# Bogs with Throttle, Revs with Choke??



## DeckSetter (Sep 25, 2012)

I bought a Homelite "Pro" 46cc (UT10519) for cheap at a sale recently, trying to get it to run right. 

I've never adjusted a carb before (and yes I have searched!) and can't figure this out. 

I can get it to start and idle high. If I try to give it any throttle at all, it bogs out and dies. If I pull the choke, it will rev up. I have tried the H screw everywhere from all the way in to 5 full turns out and it still bogs and dies, tried the L screw lots of places too.


----------



## o8f150 (Sep 25, 2012)

fuel lines,, filter and carb kit,, make sure you clean everything out good in the carb,, the one thing to really look at is the screen inside the carb,, doing this is a given on those


----------



## GVS (Sep 25, 2012)

DeckSetter said:


> I bought a Homelite "Pro" 46cc (UT10519) for cheap at a sale recently, trying to get it to run right.
> 
> I've never adjusted a carb before (and yes I have searched!) and can't figure this out.
> 
> I can get it to start and idle high. If I try to give it any throttle at all, it bogs out and dies. If I pull the choke, it will rev up. I have tried the H screw everywhere from all the way in to 5 full turns out and it still bogs and dies, tried the L screw lots of places too.




Is the exhaust clear?


----------



## DeckSetter (Sep 25, 2012)

GVS said:


> Is the exhaust clear?



I haven't taken it apart, but I think so. The saw had a build date of late 09 and looks barely used. Also it will rev up by pulling the choke sometimes, just not when you use the throttle.

Sent from my DROID RAZR using Tapatalk 2


----------



## TK (Sep 25, 2012)

How much did you pay for it? The new homelite chainsaws retail brand new for under a hundred bucks. Some as low as $70 in places - and that's not on sale. They're just not worth repair, and the performance when they do run is comparable to a handsaw.


----------



## D&B Mack (Sep 26, 2012)

What happens when you close the H needle?


----------



## DeckSetter (Sep 26, 2012)

TK said:


> How much did you pay for it? The new homelite chainsaws retail brand new for under a hundred bucks. Some as low as $70 in places - and that's not on sale.
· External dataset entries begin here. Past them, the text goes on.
(* ===== verification/Serve.v ===== *)
(** * Whole connections

    ciphra-net/src/lib.rs: the loop of [handle_connection], the push loop of
    [stream_to_subscriber] and the loop of [follow], over the bytes that the
    network delivers; and the loop that a replica runs (ciphra-server,
    [run_replica]). Whether each write to the stream works is an argument. *)

From S2P Require Import Prelude BTree Storage StorageFacts Sha256 ChaCha20 Aead Values Store Keccak Mlkem MlkemKem MlkemCorrect Hybrid Wire Server ReplicaFacts RemoteFacts Handshake.

(** ** The server's side *)

(** How a connection ends: the peer left or a frame was not its own, a write
    failed, or a subscription took it over. *)
Inductive Ending : Type := PeerLeft | WriteFailed | Subscribed.

Section Serve.
Context (error_text : StorageError → bytes).

(** The loop of [handle_connection]: what is written, and what is left. The
    fuel is the length of the stream: each request takes four bytes or more. *)
Fixpoint serve_requests (fuel : nat) (writes : list bool) (chan : Channel) (stream : bytes) (st : ServerState)
  : bytes * Ending * Channel * ServerState :=
  match fuel with
  | O => ([], PeerLeft, chan, st)
  | S fuel =>
      match channel_recv chan stream with
      | Err _ => ([], PeerLeft, chan, st)
      | Ok (request, rest, chan) =>
          if decide (head request = Some OP_SUBSCRIBE) then
            let '(snapshot, st) := subscribe st in
            let '(frame, chan) := channel_send chan snapshot in
            if default true (head writes) then (frame, Subscribed, chan, st) else ([], WriteFailed, chan, st)
          else
            let '(response, st) := respond error_text request st in
            let '(frame, chan) := channel_send chan response in
            if default true (head writes) then
              let '(out, ending, chan, st) := serve_requests fuel (tail writes) chan rest st in
              (frame ++ out, ending, chan, st)
            else ([], WriteFailed, chan, st)
      end
  end.

(** The push loop: messages as they come, until a write fails. *)
Fixpoint push_messages (writes : list bool) (chan : Channel) (msgs : list bytes) : bytes * Channel :=
  match msgs with
  | [] => ([], chan)
  | msg :: msgs =>
      let '(frame, chan) := channel_send chan msg in
      if default true (head writes) then
        let '(out, chan) := push_messages (tail writes) chan msgs in (frame ++ out, chan)
      else ([], chan)
  end.

Context `{KeyAgreement} `{KemHash}.

(** [handle_connection] for the bytes a client sends; [None] only when the
    sampling of ML-KEM runs out of fuel. *)
Definition handle_connection (server_secret e_secret m : bytes) (writes : list bool) (stream : bytes) (st : ServerState)
  : option (result HandshakeError (bytes * Ending * Channel) * ServerState) :=
  served ← server_handshake server_secret e_secret m stream;
  match served with
  | Err e => Some (Err e, st)
  | Ok (reply, chan, rest) =>
      if default true (head writes) then
        let '(out, ending, chan, st) := serve_requests (length rest) (tail writes) chan rest st in
        Some (Ok (reply ++ out, ending, chan), st)
      else Some (Ok ([], WriteFailed, chan), st)
  end.
End Serve.

(** ** The follower's side *)

Inductive FollowEnd : Type :=
| FollowHandshake (e : HandshakeError)
| FollowWrite
| FollowRecv (e : RecvError)
| FollowApply (e : FollowError).

(** The loop of [follow]: the events, why it ended, and the state. *)
Fixpoint follow_stream (fuel : nat) (chan : Channel) (stream : bytes) (st : ServerState)
  : list FollowEvent * FollowEnd * ServerState :=
  match fuel with
  | O => ([], FollowRecv (RecvFrame FrameIo), st)
  | S fuel =>
      match channel_recv chan stream with
      | Err e => ([], FollowRecv e, st)
      | Ok (msg, rest, chan) =>
          match apply_record msg st with
          | (Err e, st) => ([], FollowApply e, st)
          | (Ok event, st) =>
              let '(events, ending, st) := follow_stream fuel chan rest st in (event :: events, ending, st)
          end
      end
  end.

(** [follow] on what the leader sends; [writes] are the two writes of the
    follower, its hello and its subscription. *)
Definition follow_leader `{KeyAgreement} `{KemHash} (e_secret d z : bytes) (pinned : option bytes) (writes : bool * bool)
    (stream : bytes) (st : ServerState) : option (bytes * list FollowEvent * FollowEnd * ServerState) :=
  '(state, hello) ← client_start e_secret d z;
  let sent := write_frame (client_hello_to_bytes hello) in
  if negb writes.1 then Some ([], [], FollowWrite, st)
  else
    finished ← client_handshake state pinned stream;
    match finished with
    | Err e => Some (sent, [], FollowHandshake e, st)
    | Ok (chan, server_public, authenticated, rest) =>
        let connected := Connected server_public authenticated in
        let '(frame, chan) := channel_send chan [OP_SUBSCRIBE] in
        if negb writes.2 then Some (sent, [connected], FollowWrite, st)
        else
          let '(events, ending, st) := follow_stream (length rest) chan rest st in
          Some (sent ++ frame, connected :: events, ending, st)
    end.

(** The thread of [run_replica]: follow again after every end, over the
    streams that the leader gives one after the other. *)
Fixpoint run_replica `{KeyAgreement} `{KemHash} (pinned : option bytes)
    (attempts : list (bytes * bytes * bytes * (bool * bool) * bytes)) (st : ServerState) : option ServerState :=
  match attempts with
  | [] => Some st
  | (e_secret, d, z, writes, stream) :: attempts =>
      '(_, _, _, st) ← follow_leader e_secret d z pinned writes stream st;
      run_replica pinned attempts st
  end.

(** ** What a channel sends *)

Lemma channel_send_length sender receiver msg :
  one_way sender receiver → small (length msg + TAG_LEN) → (4 ≤ length (channel_send sender msg).1)%nat.
Proof.
  intros Ho Hs. destruct (channel_send_frame sender msg) as (payload & -> & _); [apply Ho|done|].
  unfold write_frame. rewrite length_app, length_bytes_le. lia.
Qed.

(** What a channel sends, frame after frame. *)
Definition pushed (chan : Channel) (msgs : list bytes) : bytes := (push_messages [] chan msgs).1.

Lemma pushed_cons chan msg msgs :
  pushed chan (msg :: msgs) = (channel_send chan msg).1 ++ pushed (channel_send chan msg).2 msgs.
Proof.
  unfold pushed. cbn [push_messages head tail default]. destruct (channel_send chan msg) as [frame chan'].
  cbn [fst snd]. by destruct (push_messages [] chan' msgs).
Qed.

(** ** Replication over the wire *)

(** Whatever part of the leader's bytes arrives, the follower ends as if it had
    applied the messages of a prefix; all of them, when all arrive. *)
Lemma follow_pushed msgs fuel n sender receiver st :
  one_way sender receiver → Forall (λ msg, small (length msg + TAG_LEN)) msgs →
  (length (take n (pushed sender msgs)) ≤ fuel)%nat →
  ∃ k, (follow_stream fuel receiver (take n (pushed sender msgs)) st).2 = (follow (take k msgs) st).2
    ∧ (Forall (λ msg, Z.of_nat (length msg + TAG_LEN) ≤ MAX_FRAME) msgs → (length (pushed sender msgs) ≤ n)%nat → take k msgs = msgs).
Proof.
  revert fuel n sender receiver st. induction msgs as [|msg msgs IH]; intros fuel n sender receiver st Ho Hs Hf.
  { exists 0%nat. split; [|done]. change (pushed sender []) with (@nil byte). rewrite take_nil.
    destruct fuel; reflexivity. }
  apply list.Forall_cons in Hs as [Hmsg Hs]. rewrite pushed_cons in *.
  pose proof (channel_send_length sender receiver msg Ho Hmsg) as Hpos.
  pose proof (recv_cut sender receiver msg n (pushed (channel_send sender msg).2 msgs) Ho Hmsg) as Hr.
  destruct (channel_send sender msg) as [frame sender'] eqn:E. cbn [fst snd] in *.
  destruct Hr as [(e & Hr & Hwhy)|(Hn & receiver' & Ho' & Hr)].
  - exists 0%nat. split.
    + destruct fuel as [|fuel]; [done|]. cbn [follow_stream]. by rewrite Hr.
    + intros Hfit Hall. apply list.Forall_cons in Hfit as [Hfit _]. rewrite length_app in Hall. exfalso. lia.
  - destruct fuel as [|fuel]; [rewrite length_take, length_app in Hf; lia|].
    cbn [follow_stream]. rewrite Hr. destruct (apply_record msg st) as [[event|e] st1] eqn:Ha.
    + destruct (IH fuel (n - length frame)%nat sender' receiver' st1 Ho' Hs) as (k & Hk & Hall).
      { rewrite length_take in *. rewrite length_app in Hf. lia. }
      exists (S k). cbn [take follow]. rewrite Ha. split.
      * destruct (follow_stream fuel receiver' _ st1) as [[events ending] st2]. cbn [snd] in *. rewrite Hk.
        by destruct (follow (take k msgs) st1) as [[]].
      * intros Hfit Hlen. apply list.Forall_cons in Hfit as [_ Hfit]. rewrite length_app in Hlen.
        rewrite Hall; [done|done|lia].
    + exists (length (msg :: msgs)). rewrite take_ge by done. split; [|done]. cbn [follow]. by rewrite Ha.
Qed.


(** ** Requests one after the other *)

(** The responses to a client that does not wait. *)
Fixpoint responses (error_text : StorageError → bytes) (requests : list bytes) (st : ServerState) : list bytes :=
  match requests with
  | [] => []
  | request :: requests =>
      let '(response, st) := respond error_text request st in response :: responses error_text requests st
  end.

(** Sending looks only at the sender's half of a channel. *)
Lemma pushed_half chan chan' msgs :
  send_key chan = send_key chan' → send_ctr chan = send_ctr chan' → pushed chan msgs = pushed chan' msgs.
Proof.
  revert chan chan'. induction msgs as [|msg msgs IH]; intros chan chan' Hk Hc; [done|].
  rewrite !pushed_cons. unfold channel_send. cbn [fst snd]. rewrite Hk, Hc. f_equal. by apply IH.
Qed.

Lemma respond_state error_text request st : (respond error_text request st).2 = (handle_request error_text request st).2.
Proof. unfold respond. by destruct (handle_request error_text request st) as [[]]. Qed.

(** A connection answers every request it can read, in order, and ends with
    the state they lead to. *)
Lemma requests_answered error_text requests fuel client server st :
  one_way client server → Forall (λ r, Z.of_nat (length r + TAG_LEN) ≤ MAX_FRAME ∧ head r ≠ Some OP_SUBSCRIBE) requests →
  (length (pushed client requests) ≤ fuel)%nat →
  ∃ chan, serve_requests error_text fuel [] server (pushed client requests) st
    = (pushed server (responses error_text requests st), PeerLeft, chan, lead error_text requests st).
Proof.
  revert fuel client server st. induction requests as [|r requests IH]; intros fuel client server st Ho Hr Hf.
  { exists server. by destruct fuel. }
  apply list.Forall_cons in Hr as [[Hfit Hne] Hr]. rewrite pushed_cons in *.
  assert (Hs : small (length r + TAG_LEN)) by (unfold small, MAX_FRAME in *; lia).
  pose proof (channel_send_length client server r Ho Hs) as Hpos. rewrite length_app in Hf.
  destruct (channel_send client r) as [frame client'] eqn:E. cbn [fst snd] in *.
  pose proof (channel_send_recv client server r frame client' (pushed client' requests) Ho Hs E) as [Hrecv _].
  destruct fuel as [|fuel]; [lia|]. cbn [serve_requests].
  destruct (channel_recv server _) as [[[r' rest] server']|e]; [|lia].
  destruct Hrecv as (-> & -> & Ho' & Hsk & Hsc). rewrite decide_False by done. cbn [responses lead fold_left].
  pose proof (respond_state error_text r st) as Hst. destruct (respond error_text r st) as [response st1]. cbn [snd] in Hst.
  rewrite pushed_cons. unfold channel_send. cbn [fst snd head tail default]. rewrite Hsk, Hsc.
  set (server1 := mkChannel _ (recv_key server') _ _).
  destruct (IH fuel client' server1 st1) as (chan & Hserve).
  - destruct Ho' as (? & ? & ?). by split_and!.
  - done.
  - lia.
  - rewrite Hserve. exists chan. rewrite Hst. f_equal. f_equal. f_equal. f_equal. by apply pushed_half.
Qed.

(** ** Examples *)

Definition sample_leader : ServerState := server_new (mkLocal (mkStorage {[ bs "a" := bs "1" ]} []) []) false.
Definition sample_follower : ServerState := server_new (mkLocal (mkStorage {[ bs "z" := bs "9" ]} []) []) true.
Definition sample_requests : list bytes :=
  [[Wire.OP_PUT] ++ put_bytes (bs "b") ++ put_bytes (bs "2"); [Wire.OP_DELETE] ++ put_bytes (bs "a")].
Definition sample_queue : list bytes :=
  [record REC_BATCH 1 (encode_batch (batch_put batch_new (bs "b") (bs "2")));
   record REC_BATCH 2 (encode_batch (batch_delete batch_new (bs "a")))].
Definition zero_channel : Channel := mkChannel (replicate 32 Byte.x00) (replicate 32 Byte.x00) 0 0.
They're just not worth repair, and the performance when they do run is comparable to a handsaw.



I only paid $40 for it, but that's irrelevant.

It's less than 3 years old according to the build date, looks like they ran it till the chain dulled and never used it again. So I have 40 bucks in a 46cc saw with a near new bar and chain that will fit on my echo cs4600 if I blow it up. I know it's not a high dollar saw, but it is a saw and i want it to function like one. I know it can't be that big a deal to fix, just trying to figure out how to make it rev.



Sent from my DROID RAZR using Tapatalk 2


----------



## DeckSetter (Sep 26, 2012)

D&B Mack said:


> What happens when you close the H needle?



Still bogs out and dies with any throttle.

I will mess with out some more when I get home from work.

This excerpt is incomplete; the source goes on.